■ WORK TASK:
Copy out all lines of the records in which the word "persists" appears.

[Collected data]
(** The batches written to one stream, in order. *)
Fixpoint batches_of (tap_stream_id : string) (t : list event)
  : list (list record) :=
  match t with
  | [] => []
  | SingerWriteRecords s records :: t' =>
      if String.eqb s tap_stream_id
      then records :: batches_of tap_stream_id t'
      else batches_of tap_stream_id t'
  | _ :: t' => batches_of tap_stream_id t'
  end.

Definition is_checkpoint (ev : event) : bool :=
  match ev with
  | WriteState _ => true
  | _ => false
  end.

(** The state [write_metrics_state] leaves and persists: the three resume
    fields set, the rest of [st] as it was. *)
Definition checkpoint (st : state) (campaigns metrics : list string)
    (date : Z) : state :=
  mkState
    (Some (mkBookmark (Some campaigns) (Some metrics)
             (Some (Pendulum.date_string date))
             (last_metric_date (Singer.get_bookmark st))))
    (last_synced_stream st).

(** Two states that differ at most in the three resume fields. *)
Definition same_rest (st st' : state) : Prop :=
  last_metric_date (Singer.get_bookmark st)
  = last_metric_date (Singer.get_bookmark st')
  /\ last_synced_stream st = last_synced_stream st'.

(** One iteration of the date loop: the cell it syncs, by campaign, metric
    and day number, and the two lists it then persists. *)
Record step : Type := mkStep {
  step_campaign : string;
  step_metric : string;
  step_date : Z;
  step_campaigns : list string;
  step_metrics : list string
}.

Definition step_cell (s : step) : cell :=
  (step_campaign s, step_metric s, Pendulum.date_string (step_date s)).

Definition step_sync (c : ctx) (s : step) : M event unit :=
  sync_metric c (step_campaign s) (step_metric s)
    (Pendulum.date_string (step_date s)).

■ THE COMPLETED TASK:
(** The state [write_metrics_state] leaves and persists: the three resume
    and day number, and the two lists it then persists. *)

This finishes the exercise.